## [Work instruction]
Every line below must be reproduced exactly. Copy them all.

## [Extracted records]
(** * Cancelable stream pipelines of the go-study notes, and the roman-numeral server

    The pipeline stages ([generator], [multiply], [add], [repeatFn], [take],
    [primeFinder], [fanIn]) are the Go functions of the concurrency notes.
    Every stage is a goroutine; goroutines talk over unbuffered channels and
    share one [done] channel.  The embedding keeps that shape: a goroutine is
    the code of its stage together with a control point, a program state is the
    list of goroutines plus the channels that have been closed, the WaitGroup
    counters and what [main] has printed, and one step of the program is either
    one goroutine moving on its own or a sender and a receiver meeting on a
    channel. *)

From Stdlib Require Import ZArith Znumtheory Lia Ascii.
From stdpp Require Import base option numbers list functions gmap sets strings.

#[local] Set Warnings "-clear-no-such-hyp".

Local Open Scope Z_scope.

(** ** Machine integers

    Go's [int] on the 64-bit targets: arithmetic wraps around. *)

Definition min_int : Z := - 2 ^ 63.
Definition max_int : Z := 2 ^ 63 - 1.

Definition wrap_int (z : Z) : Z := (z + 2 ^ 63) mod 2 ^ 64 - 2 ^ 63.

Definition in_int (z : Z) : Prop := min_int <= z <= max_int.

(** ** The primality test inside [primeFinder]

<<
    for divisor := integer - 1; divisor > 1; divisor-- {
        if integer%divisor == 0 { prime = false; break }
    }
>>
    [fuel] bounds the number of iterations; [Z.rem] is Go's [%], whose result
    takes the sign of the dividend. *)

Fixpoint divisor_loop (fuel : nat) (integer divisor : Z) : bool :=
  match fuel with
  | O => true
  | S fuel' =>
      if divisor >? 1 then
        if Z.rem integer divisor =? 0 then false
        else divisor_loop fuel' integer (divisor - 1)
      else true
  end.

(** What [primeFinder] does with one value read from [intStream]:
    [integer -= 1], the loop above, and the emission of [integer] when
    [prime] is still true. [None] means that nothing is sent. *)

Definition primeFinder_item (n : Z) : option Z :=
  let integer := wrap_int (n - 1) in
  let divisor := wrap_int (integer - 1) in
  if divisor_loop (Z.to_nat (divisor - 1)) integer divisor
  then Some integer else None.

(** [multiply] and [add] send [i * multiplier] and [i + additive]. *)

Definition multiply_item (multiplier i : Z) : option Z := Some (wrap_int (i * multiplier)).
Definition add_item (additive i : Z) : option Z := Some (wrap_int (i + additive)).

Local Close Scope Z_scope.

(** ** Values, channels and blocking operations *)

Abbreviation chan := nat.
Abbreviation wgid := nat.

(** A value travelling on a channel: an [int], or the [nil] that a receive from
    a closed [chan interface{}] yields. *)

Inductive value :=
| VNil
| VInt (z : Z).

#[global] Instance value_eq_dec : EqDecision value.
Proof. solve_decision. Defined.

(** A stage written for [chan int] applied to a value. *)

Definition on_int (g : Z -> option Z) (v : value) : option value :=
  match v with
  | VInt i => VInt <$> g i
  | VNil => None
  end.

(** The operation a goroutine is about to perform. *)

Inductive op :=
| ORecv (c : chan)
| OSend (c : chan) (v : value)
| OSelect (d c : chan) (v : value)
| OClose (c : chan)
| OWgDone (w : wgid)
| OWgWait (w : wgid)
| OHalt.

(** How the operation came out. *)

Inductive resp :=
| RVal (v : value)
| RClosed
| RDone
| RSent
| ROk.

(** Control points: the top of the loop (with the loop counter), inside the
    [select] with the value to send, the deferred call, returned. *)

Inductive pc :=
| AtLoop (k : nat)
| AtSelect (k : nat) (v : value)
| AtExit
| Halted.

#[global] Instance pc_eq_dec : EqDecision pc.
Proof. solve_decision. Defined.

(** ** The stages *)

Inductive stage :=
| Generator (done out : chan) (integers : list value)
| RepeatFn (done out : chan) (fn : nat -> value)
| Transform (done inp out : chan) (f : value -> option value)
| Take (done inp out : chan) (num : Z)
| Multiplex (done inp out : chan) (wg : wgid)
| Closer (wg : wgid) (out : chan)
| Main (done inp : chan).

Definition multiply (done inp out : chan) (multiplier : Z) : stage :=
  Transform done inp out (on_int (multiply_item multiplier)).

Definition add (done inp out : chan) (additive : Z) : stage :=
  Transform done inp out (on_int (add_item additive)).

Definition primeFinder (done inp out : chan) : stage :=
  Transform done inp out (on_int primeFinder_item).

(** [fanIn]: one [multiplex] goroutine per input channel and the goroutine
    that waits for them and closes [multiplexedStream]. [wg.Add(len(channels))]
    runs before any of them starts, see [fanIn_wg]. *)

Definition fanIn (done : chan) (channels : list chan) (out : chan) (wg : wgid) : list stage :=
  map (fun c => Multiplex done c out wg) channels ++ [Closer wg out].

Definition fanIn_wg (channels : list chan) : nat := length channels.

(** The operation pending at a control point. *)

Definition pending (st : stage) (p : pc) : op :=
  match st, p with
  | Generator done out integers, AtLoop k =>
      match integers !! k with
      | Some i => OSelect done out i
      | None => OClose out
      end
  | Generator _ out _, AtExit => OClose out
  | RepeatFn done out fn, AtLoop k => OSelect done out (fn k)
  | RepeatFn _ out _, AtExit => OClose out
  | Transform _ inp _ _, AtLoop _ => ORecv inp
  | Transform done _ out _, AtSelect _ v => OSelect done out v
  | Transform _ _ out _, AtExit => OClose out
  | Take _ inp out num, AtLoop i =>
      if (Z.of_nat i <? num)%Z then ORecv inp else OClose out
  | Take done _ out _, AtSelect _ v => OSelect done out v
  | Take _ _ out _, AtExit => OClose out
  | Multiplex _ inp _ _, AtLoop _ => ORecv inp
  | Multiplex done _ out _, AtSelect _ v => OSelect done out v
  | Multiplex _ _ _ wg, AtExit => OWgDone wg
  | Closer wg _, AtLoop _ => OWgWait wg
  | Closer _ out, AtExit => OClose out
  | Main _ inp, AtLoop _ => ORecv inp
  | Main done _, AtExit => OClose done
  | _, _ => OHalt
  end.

## [Written reply]
(** * Cancelable stream pipelines of the go-study notes, and the roman-numeral server

    The pipeline stages ([generator], [multiply], [add], [repeatFn], [take],
    [primeFinder], [fanIn]) are the Go functions of the concurrency notes.
    Every stage is a goroutine; goroutines talk over unbuffered channels and
    share one [done] channel.  The embedding keeps that shape: a goroutine is
    the code of its stage together with a control point, a program state is the
    list of goroutines plus the channels that have been closed, the WaitGroup
    counters and what [main] has printed, and one step of the program is either
    one goroutine moving on its own or a sender and a receiver meeting on a
    channel. *)

From Stdlib Require Import ZArith Znumtheory Lia Ascii.
From stdpp Require Import base option numbers list functions gmap sets strings.

#[local] Set Warnings "-clear-no-such-hyp".

Local Open Scope Z_scope.

(** ** Machine integers

    Go's [int] on the 64-bit targets: arithmetic wraps around. *)

Definition min_int : Z := - 2 ^ 63.
Definition max_int : Z := 2 ^ 63 - 1.

Definition wrap_int (z : Z) : Z := (z + 2 ^ 63) mod 2 ^ 64 - 2 ^ 63.

Definition in_int (z : Z) : Prop := min_int <= z <= max_int.

(** ** The primality test inside [primeFinder]

<<
    for divisor := integer - 1; divisor > 1; divisor-- {
        if integer%divisor == 0 { prime = false; break }
    }
>>
    [fuel] bounds the number of iterations; [Z.rem] is Go's [%], whose result
    takes the sign of the dividend. *)

Fixpoint divisor_loop (fuel : nat) (integer divisor : Z) : bool :=
  match fuel with
  | O => true
  | S fuel' =>
      if divisor >? 1 then
        if Z.rem integer divisor =? 0 then false
        else divisor_loop fuel' integer (divisor - 1)
      else true
  end.

(** What [primeFinder] does with one value read from [intStream]:
    [integer -= 1], the loop above, and the emission of [integer] when
    [prime] is still true. [None] means that nothing is sent. *)

Definition primeFinder_item (n : Z) : option Z :=
  let integer := wrap_int (n - 1) in
  let divisor := wrap_int (integer - 1) in
  if divisor_loop (Z.to_nat (divisor - 1)) integer divisor
  then Some integer else None.

(** [multiply] and [add] send [i * multiplier] and [i + additive]. *)

Definition multiply_item (multiplier i : Z) : option Z := Some (wrap_int (i * multiplier)).
Definition add_item (additive i : Z) : option Z := Some (wrap_int (i + additive)).

Local Close Scope Z_scope.

(** ** Values, channels and blocking operations *)

Abbreviation chan := nat.
Abbreviation wgid := nat.

(** A value travelling on a channel: an [int], or the [nil] that a receive from
    a closed [chan interface{}] yields. *)

Inductive value :=
| VNil
| VInt (z : Z).

#[global] Instance value_eq_dec : EqDecision value.
Proof. solve_decision. Defined.

(** A stage written for [chan int] applied to a value. *)

Definition on_int (g : Z -> option Z) (v : value) : option value :=
  match v with
  | VInt i => VInt <$> g i
  | VNil => None
  end.

(** The operation a goroutine is about to perform. *)

Inductive op :=
| ORecv (c : chan)
| OSend (c : chan) (v : value)
| OSelect (d c : chan) (v : value)
| OClose (c : chan)
| OWgDone (w : wgid)
| OWgWait (w : wgid)
| OHalt.

(** How the operation came out. *)

Inductive resp :=
| RVal (v : value)
| RClosed
| RDone
| RSent
| ROk.

(** Control points: the top of the loop (with the loop counter), inside the
    [select] with the value to send, the deferred call, returned. *)

Inductive pc :=
| AtLoop (k : nat)
| AtSelect (k : nat) (v : value)
| AtExit
| Halted.

#[global] Instance pc_eq_dec : EqDecision pc.
Proof. solve_decision. Defined.

(** ** The stages *)

Inductive stage :=
| Generator (done out : chan) (integers : list value)
| RepeatFn (done out : chan) (fn : nat -> value)
| Transform (done inp out : chan) (f : value -> option value)
| Take (done inp out : chan) (num : Z)
| Multiplex (done inp out : chan) (wg : wgid)
| Closer (wg : wgid) (out : chan)
| Main (done inp : chan).

Definition multiply (done inp out : chan) (multiplier : Z) : stage :=
  Transform done inp out (on_int (multiply_item multiplier)).

Definition add (done inp out : chan) (additive : Z) : stage :=
  Transform done inp out (on_int (add_item additive)).

Definition primeFinder (done inp out : chan) : stage :=
  Transform done inp out (on_int primeFinder_item).

(** [fanIn]: one [multiplex] goroutine per input channel and the goroutine
    that waits for them and closes [multiplexedStream]. [wg.Add(len(channels))]
    runs before any of them starts, see [fanIn_wg]. *)

Definition fanIn (done : chan) (channels : list chan) (out : chan) (wg : wgid) : list stage :=
  map (fun c => Multiplex done c out wg) channels ++ [Closer wg out].

Definition fanIn_wg (channels : list chan) : nat := length channels.

(** The operation pending at a control point. *)

Definition pending (st : stage) (p : pc) : op :=
  match st, p with
  | Generator done out integers, AtLoop k =>
      match integers !! k with
      | Some i => OSelect done out i
      | None => OClose out
      end
  | Generator _ out _, AtExit => OClose out
  | RepeatFn done out fn, AtLoop k => OSelect done out (fn k)
  | RepeatFn _ out _, AtExit => OClose out
  | Transform _ inp _ _, AtLoop _ => ORecv inp
  | Transform done _ out _, AtSelect _ v => OSelect done out v
  | Transform _ _ out _, AtExit => OClose out
  | Take _ inp out num, AtLoop i =>
      if (Z.of_nat i <? num)%Z then ORecv inp else OClose out
  | Take done _ out _, AtSelect _ v => OSelect done out v
  | Take _ _ out _, AtExit => OClose out
  | Multiplex _ inp _ _, AtLoop _ => ORecv inp
  | Multiplex done _ out _, AtSelect _ v => OSelect done out v
  | Multiplex _ _ _ wg, AtExit => OWgDone wg
  | Closer wg _, AtLoop _ => OWgWait wg
  | Closer _ out, AtExit => OClose out
  | Main _ inp, AtLoop _ => ORecv inp
  | Main done _, AtExit => OClose done
  | _, _ => OHalt
  end.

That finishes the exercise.